Planners Must Design for Live and Virtual Audiences
Credit: NicoTucol/

Credit: NicoTucol/

As the meeting industry continues to evolve during its post-recession recovery, one significant new trend is the increase in the use of hybrid meetings that cater to two distinctly different kinds of audiences — live and virtual. In order to be successful, planners need to understand the unique needs and challenges involved in helping speakers and presenters deliver maximum impact, based on the underlying objectives of the event.

“You have to plan for two audiences having two different kinds of experiences,” explains Troutdale, OR-based veteran speaker Roger Courville, author of “The Virtual Presenter’s Handbook” (CreateSpace Independent Publishing Platform, 2009) and the former president of the Oregon chapter of the National Speakers Association. “That’s a meeting planner problem and a speaker problem.
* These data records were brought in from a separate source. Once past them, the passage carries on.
Lemma le_grown w w2 r0 rep rep' :
  w_replicas w !! r0 = Some rep → w_replicas w2 = <[r0 := rep']> (w_replicas w) →
  grown (seg r0 w) (segment_of rep') →
  w_sent w2 = w_sent w → (∀ x, x ∈ w_results w → x ∈ w_results w2) →
  w_assigned w2 = w_assigned w → (∀ x, x ∈ w_seals w → x ∈ w_seals w2) →
  le w w2.
Proof.
  intros Hr E [Hx Hc] Hs Hres Ha Hsl.
  assert (Hseg := seg_insert w w2 r0 rep rep'). split; rewrite ?Hs, ?Ha; try done.
  - intros r l x. unfold stored. rewrite (Hseg r) by done.
    case_decide; [subst; apply Hx|done].
  - intros r. unfold com. rewrite (Hseg r) by done. case_decide; [by subst|lia].
Qed.

Lemma setup_replicas w w2 r0 rep' :
  setup w → w_meta w2 = w_meta w → w_replicas w2 = <[r0 := rep']> (w_replicas w) →
  w_sequencers w2 = w_sequencers w → w_vlogs w2 = w_vlogs w → setup w2.
Proof.
  intros [] Hm Hr Hs Hv. split; rewrite ?Hm, ?Hr, ?Hs, ?Hv; try done.
  by rewrite length_insert.
Qed.

Lemma deliver_inv i w :
  inv w → (i < length (w_sent w))%nat → inv (deliver i w) ∧ le w (deliver i w).
Proof.
  intros Hi Hlt. apply lookup_lt_is_Some in Hlt as [m Hm].
  destruct (i_sent w Hi i m Hm) as (Hv & Hval & Hg).
  destruct (w_replicas w !! m_replica m) as [rep|] eqn:Hrep.
  2: { unfold deliver. by rewrite Hm, Hrep. }
  destruct (deliver_spec i m w rep (i_setup w Hi) Hm Hv Hrep) as (rep' & Hs' & E).
  pose proof (append_effect_holds i (m_gci m) (m_logId m) (m_payload m) (m_skipSeal m)
    (seg (m_replica m) w) (i_log w Hi _)) as Hae. cbv zeta in Hae, E.
  set (a := NanoLog.append i _ _ _ _ _) in *. set (done := completions i a.1) in *.
  set (w2 := deliver i w) in *. clearbody w2 a done. destruct Hae. rewrite <- Hs' in *.
  assert (Er : w_replicas w2 = <[m_replica m := rep']> (w_replicas w)) by by rewrite E.
  pose proof (λ r, seg_insert w w2 (m_replica m) rep rep' r Hrep Er) as Hseg.
  assert (Hle : le w w2).
  { eapply le_grown; try done; rewrite ?E; try done. intros x Hx. simpl. by apply record_old. }
  assert (Hsent : w_sent w2 = w_sent w) by by rewrite E.
  assert (Hass : w_assigned w2 = w_assigned w) by by rewrite E.
  assert (Hseals : w_seals w2 = w_seals w) by by rewrite E.
  assert (Hsq : the_sequencer w2 = the_sequencer w) by by rewrite E.
  assert (Hmsg : ∀ j z, (j, Ret z) ∈ done → ∃ m', w_sent w !! j = Some m' ∧
    m_replica m' = m_replica m ∧ is_Some (om_find (m_logId m') (logs_ (segment_of rep'))) ∧
    (m_skipSeal m' = false → m_logId m' < commitIndex (segment_of rep'))).
  { intros j z [(-> & Hb & Hst)|(k & Hk & Hst & [[-> ->]|(e & Hin & <-)])]%ae_done0.
    - exists m. rewrite Hb. by split_and!.
    - exists m. by split_and!.
    - destruct (i_waiting w Hi _ _ _ Hin) as (m' & Hm' & <- & <-). by exists m'. }
  split; [|done]. split; rewrite ?Hsent, ?Hass, ?Hseals, ?Hsq.
  - eapply setup_replicas; [apply Hi|by rewrite E..].
  - intros r. rewrite Hseg. case_decide; [done|apply Hi].
  - intros r l x. unfold stored. rewrite Hseg. case_decide; [subst|by apply Hi].
    intros [Hx|[-> ->]]%ae_new0; [by apply (i_values w Hi (m_replica m))|done].
  - intros r l. unfold stored, com. rewrite Hseg. case_decide as Er0; [subst r|].
    + intros Hl. destruct (decide (l < com (m_replica m) w)) as [Hc|Hc].
      * destruct (i_below w Hi (m_replica m) l) as [[x Hx]|Hd]; [lia| |].
        { left. exists x. by apply ae_extend0. }
        { right. by eapply durable_mono. }
      * destruct (ae_below0 l) as [?|(g & Eg & Hlg)]; [unfold com in Hc; lia|by left|].
        right. eapply durable_mono; [done|]. by apply (Hg g Eg); lia.
    + intros Hl. destruct (i_below w Hi r l Hl) as [?|?]; [by left|right].
      by eapply durable_mono.
  - intros r k s. rewrite Hseg. case_decide; [subst r|by apply Hi].
    intros [Hin|[-> Hp]]%ae_waiting0; [by apply (i_waiting w Hi)|].
    exists m. by rewrite Hp.
  - apply Hi.
  - apply Hi.
  - eapply durable_below_mono; [done|]. apply Hi.
  - intros j m' Hj. destruct (i_sent w Hi j m' Hj) as (? & ? & Hg').
    split_and!; [done..|]. intros g Eg. eapply durable_below_mono; [done|]. by apply Hg'.
  - rewrite E. simpl. apply record_once, Hi.
  - intros j z Hj. rewrite E in Hj. simpl in Hj. apply record_new in Hj as [Hj|[Hj _]].
    + destruct (i_results w Hi j z Hj) as (m' & Hm' & [x Hx] & Hc). exists m'.
      split_and!; [done|exists x; by apply (le_stored w w2 Hle)|].
      intros Hb. pose proof (le_com w w2 Hle (m_replica m')). specialize (Hc Hb). lia.
    + destruct (Hmsg j z Hj) as (m' & Hm' & Er0 & Hst & Hc). exists m'.
      unfold stored, com. rewrite Hseg, decide_True by done. done.
  - intros r e Hin. destruct (i_seals w Hi r e Hin) as [Hs He].
    pose proof (le_com w w2 Hle r). split; [|lia]. rewrite Hseg.
    case_decide; [subst; by rewrite ae_sealed0|done].
  - intros j z m' e Hj Hm' Hb Hnl Hin. rewrite E in Hj, Hnl. simpl in Hj, Hnl.
    rewrite not_elem_of_app in Hnl. destruct Hnl as [Hnl Hnl'].
    apply record_new in Hj as [Hj|[Hj _]]; [by eapply (i_late w Hi)|].
    destruct (Hmsg j z Hj) as (m2 & Hm2 & Er0 & _ & _). rewrite Hm' in Hm2. simplify_eq.
    destruct (i_seals w Hi _ _ Hin) as [Hs _]. rewrite Er0 in Hs. rewrite Hs in Hnl'.
    destruct Hnl'. by apply (list_elem_of_fmap_2 fst _ (j, Ret z)).
Qed.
And both of you have to address the challenges.”

The speaker, Courville says, needs to be fully aware that there is a second audience and plan very clearly for how they’re going to engage that virtual audience. At the same time, however, the planner and presenter must carefully plan for maximum impact at the live event, too.

“If there is a mistake or shortcoming, it starts before the meeting, because you have to start the process by designing a new experience that is tailored to a specific goal,” Courville says. “And a big part of that is always thinking through how you are going to engage people and bring them into the conversation.”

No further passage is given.